Objecting to consent forms in DWI cases

Kenneth Vercammen's Law office represents individuals charged with DWI throughout New Jersey.

  1. The State must prove probable cause to stop the motor vehicle;


The Fourth Amendment to the United States Constitution provides: "The right of the people to be secure in their persons, houses, papers, effects, against unreasonable searches and seizures, shall not be violated, and no warrants shall issue, but upon probable cause, supported by oath or affirmation, and particularly describing the place to be searched, and the persons or things to be seized."

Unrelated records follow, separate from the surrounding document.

(** * ParticleHeatMap

    A shallow embedding of [src/ParticleHeatMap.ts]: a heat-map overlay that
    drives the particles of a Cesium particle system from a 2D grid of
    numbers.  JavaScript numbers are IEEE-754 doubles and are modelled by
    Rocq's primitive binary64 floats, so every arithmetic step of the source
    is evaluated exactly as the program evaluates it.  Methods that can throw
    return a [JS.result]; the mutable objects the class shares with the scene
    (the particle systems held by [scene.primitives]) live in a store and are
    named by reference. *)

From Stdlib Require Import ZArith List String Bool Lia Floats Uint63.
Import ListNotations.
Local Open Scope bool_scope.
Local Open Scope float_scope.

(** ** JavaScript values and operators *)

Module JS.

(** What a [throw] carries: [Error(message)] of the program itself, the
    [TypeError] the runtime raises on a property access of [undefined], or
    the [DeveloperError] the engine raises on an argument it refuses. *)
Inductive Exception : Type :=
| Error (message : string)
| TypeError (message : string)
| DeveloperError (message : string).

Inductive result (A : Type) : Type :=
| Ok (a : A)
| Throw (e : Exception).

Arguments Ok {A} a.
Arguments Throw {A} e.

Definition bind {A B : Type} (c : result A) (k : A -> result B) : result B :=
  match c with
  | Ok a => k a
  | Throw e => Throw e
  end.

(** A call that writes to an object and may throw on the way is given by
    the object as the call leaves it and the exception, if any, that ended
    the call; [completed] is what the caller sees. *)
Definition completed {A : Type} (steps : A * option Exception) : result A :=
  match steps with
  | (a, None) => Ok a
  | (_, Some e) => Throw e
  end.

(** [Math.PI] *)
Definition PI : float := 0x1.921fb54442d18p+1.

(** [Math.abs] *)
Definition abs (v : float) : float := PrimFloat.abs v.

(** [Math.max] of two numbers. *)
Definition max (a b : float) : float :=
  if is_nan a || is_nan b then nan
  else if a <? b then b
  else if b <? a then a
  else if get_sign a then b else a.

(** A value read from an array is a number or [undefined]; used as a number,
    [undefined] is [NaN]. *)
Definition ToNumber (v : option float) : float :=
  match v with
  | Some n => n
  | None => nan
  end.

(** The global [isNaN]. *)
Definition isNaN (v : option float) : bool := is_nan (ToNumber v).

(** [ToInt32], the conversion behind the bitwise operators: the number is
    truncated toward zero, reduced modulo 2^32 and read as a signed 32-bit
    integer; [NaN] and the infinities give 0. *)
Definition truncate (v : float) : Z :=
  match Prim2SF v with
  | S754_finite s m e =>
      let t := if (0 <=? e)%Z then (Z.pos m * 2 ^ e)%Z else (Z.pos m / 2 ^ (- e))%Z in
      if s then (- t)%Z else t
  | _ => 0%Z
  end.

Definition wrap32 (n : Z) : Z := ((n + 2 ^ 31) mod 2 ^ 32 - 2 ^ 31)%Z.

Definition ToInt32 (v : float) : Z := wrap32 (truncate v).

(** [~~v]: two bitwise complements, each on the [ToInt32] of its operand. *)
Definition double_tilde (v : float) : Z :=
  wrap32 (Z.lnot (wrap32 (Z.lnot (ToInt32 v)))).

(** [a[i]] for an integer-valued index: [undefined] outside [0, a.length). *)
Definition index {A : Type} (a : list A) (i : Z) : option A :=
  if (i <? 0)%Z then None else nth_error a (Z.to_nat i).

(** [a.length], as a number. *)
Definition length {A : Type} (a : list A) : float :=
  of_uint63 (Uint63.of_Z (Z.of_nat (List.length a))).

End JS.

Notation "x <- c ;; k" := (JS.bind c (fun x => k))
  (at level 61, c at next level, right associativity).
Notation "' p <- c ;; k" := (JS.bind c (fun p => k))
  (at level 61, p pattern, c at next level, right associativity).

(** ** The value types of the host engine (Cesium) *)

Module CMath.

Definition TWO_PI : float := 2 * JS.PI.
Definition RADIANS_PER_DEGREE : float := JS.PI / 180.
Definition DEGREES_PER_RADIAN : float := 180 / JS.PI.
Definition toRadians (degrees : float) : float := degrees * RADIANS_PER_DEGREE.
Definition toDegrees (radians : float) : float := radians * DEGREES_PER_RADIAN.

End CMath.

Module Cartesian2.

Record t : Type := mk { x : float; y : float }.

End Cartesian2.

Module Cartesian3.

Record t : Type := mk { x : float; y : float; z : float }.

Definition magnitude (c : t) : float :=
  PrimFloat.sqrt (x c * x c + y c * y c + z c * z c).

Definition normalize (c : t) : t :=
  let m := magnitude c in
  mk (x c / m) (y c / m) (z c / m).

Definition multiplyByScalar (c : t) (scalar : float) : t :=
  mk (x c * scalar) (y c * scalar) (z c * scalar).

Definition add (l r : t) : t :=
  mk (x l + x r) (y l + y r) (z l + z r).

Definition subtract (l r : t) : t :=
  mk (x l - x r) (y l - y r) (z l - z r).

Definition distance (l r : t) : float := magnitude (subtract l r).

End Cartesian3.

Module Color.

Record t : Type := mk { red : float; green : float; blue : float; alpha : float }.

(** [color.withAlpha(a)]: a new colour with the same red, green and blue. *)
Definition withAlpha (c : t) (a : float) : t := mk (red c) (green c) (blue c) a.

End Color.

Module Cartographic.

Record t : Type := mk { longitude : float; latitude : float; height : float }.
Lemma startsWith_split P : forall s,
  startsWith P s = true -> s = P ++ skipn (List.length P) s.
Proof.
  induction P as [|p P IH]; intros [|c s] H; cbn in *;
    try reflexivity; try discriminate.
  apply andb_true_iff in H. destruct H as [H1 H2].
  apply eqc_eq in H1. subst c. f_equal. apply IH, H2.
Qed.

Lemma compile_Lit P : forall s cs k,
  compile flags_g (Lit P) s cs k =
  if startsWith P s then k (skipn (List.length P) s) cs else None.
Proof.
  induction P as [|c P IH]; intros s cs k; [reflexivity|].
  destruct P as [|c' P'].
  - destruct s as [|x s']; cbn; [reflexivity|].
    rewrite (eqc_sym x c), andb_true_r. reflexivity.
  - change (Lit (c :: c' :: P')) with (Seq (Chr c) (Lit (c' :: P'))).
    cbn [compile]. destruct s as [|x s']; [reflexivity|].
    cbn [one_char canon flags_g ignoreCase].
    change (startsWith (c :: c' :: P') (x :: s'))
      with (eqc c x && startsWith (c' :: P') s').
    rewrite (eqc_sym x c). destruct (eqc c x); [|reflexivity].
    rewrite IH. reflexivity.
Qed.

Lemma match_at_Lit P s :
  match_at flags_g (Lit P) s =
  if startsWith P s then Some (List.length P, []) else None.
Proof.
  unfold match_at. rewrite compile_Lit.
  destruct (startsWith P s) eqn:E; [|reflexivity].
  pose proof (startsWith_length _ _ E) as L.
  rewrite length_skipn. do 2 f_equal. lia.
Qed.

Lemma expand_no_dollar n whole position len cs : forall tpl,
  no_dollar tpl = true -> expand n whole position len cs tpl = tpl.
Proof.
  induction tpl as [|c tpl IH]; intro H; [reflexivity|].
  cbn in H. apply andb_true_iff in H. destruct H as [H1 H2].
  cbn [expand]. rewrite H1. f_equal. apply IH, H2.
Qed.

(** A literal, non-empty expression with a template free of [$]: the
    engine computes the direct substitution. *)
Lemma scan_Lit P tpl n whole : P <> [] -> no_dollar tpl = true ->
  forall s pos skip,
    List.concat (List.map (render_template n tpl whole)
                          (scan flags_g (Lit P) pos skip s))
    = subst_all P tpl skip s.
Proof.
  intros HP HT. induction s as [|c s IH]; intros pos skip.
  - cbn [scan]. rewrite match_at_Lit.
    destruct P as [|p P]; [contradiction|]. cbn.
    destruct skip; reflexivity.
  - cbn [scan subst_all]. destruct skip as [|k]; [|apply IH].
    rewrite match_at_Lit. destruct (startsWith P (c :: s)) eqn:E.
    + destruct P as [|p P]; [contradiction|].
      cbn [List.length List.map List.concat render_template].
      rewrite expand_no_dollar by assumption. rewrite IH.
      replace (S (List.length P) - 1) with (List.length P) by lia.
      reflexivity.
    + cbn [List.map List.concat render_template]. rewrite IH. reflexivity.
Qed.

The New Jersey Constitution (1947, Article 1, Paragraph 7) prohibits any unreasonable searches and seizures and guarantees to the people the same rights.

Automobiles are areas of privacy protected by the Fourth Amendment of the United States Constitution. State v. Williams, 163 N.J. Super. 352, 356 (App. Div. 1979). New Jersey Courts have held that Article 1, Paragraph 7 of the New Jersey Constitution affords greater protection than the Fourth Amendment. State v. Davis, 104 N.J. 490 (1986), State v. Kirk, 202 N.J. Super. 28, 35 (App. Div. 1985). The burden is on the State to prove an exception to the warrant requirement showing the need for the search. State v. Welsh, 84 N.J. 348, at 352. Understandable, professional curiosity is not sufficient justification for an intrusion on a constitutionally protected automobile. State v. Patino, 83 N.J. 1 (1980).

When evidence is seized or even a car is stopped without a warrant or violation, the burden of proof is upon the state to prove that there was no Fourth Amendment violation. State v. Brown, 132 N.J. Super. ___ (App. Div. 1975). The state must prove that there was no Fourth Amendment violation by a preponderance of the evidence. State v. Whittington, 142 N.J. Super. 45 (App. Div. 1976). Such searches are presumptively invalid and the State carries the burden of proof of legality. State v Valencia 93 NJ 126, 133 (1983), State v. Brown, supra.; State v. Welsh, 84 N.J. 348, (1980). In the absence of a valid exception to the requirement for a search warrant, a search conducted without a warrant is per se unreasonable. Schnekloth v. Bustamonte, 412 U.S. 218,219, 93 S. Ct. 2041, 36 L. Ed 2d 854, 858 (1973) Enforcement of the federally created rights has been effected by rendering the fruits of unconstitutional searches inadmissible in associated criminal court proceedings Weeks v United States 232 US 383, 34 S. Ct. 341, 58 L. Ed 652 (1914). These restrictions are applicable to the states Mapp v Ohio, 367 US 643, 81 S. Ct. 1684, 6 L. Ed 2d 1081 (1961).

Courts are to afford liberal, not grudging, enforcement of the Fourth Amendment. We do not have one law of search and seizure for narcotics and gambling cases and another for breaking and entering and theft. The meanness of the offender or the gravity of his crime does not decrease, but rather accentuates the duty of the courts to uphold and dispassionately apply the settled judicial criteria for lawful searches under the Amendment. For it is the hard case which sometimes proves the Achilles heal of constitutional rights, even as it tends to make bad law in other areas. State v Naturile 83 NJ Super. 563, 579 (App. Div. 1964).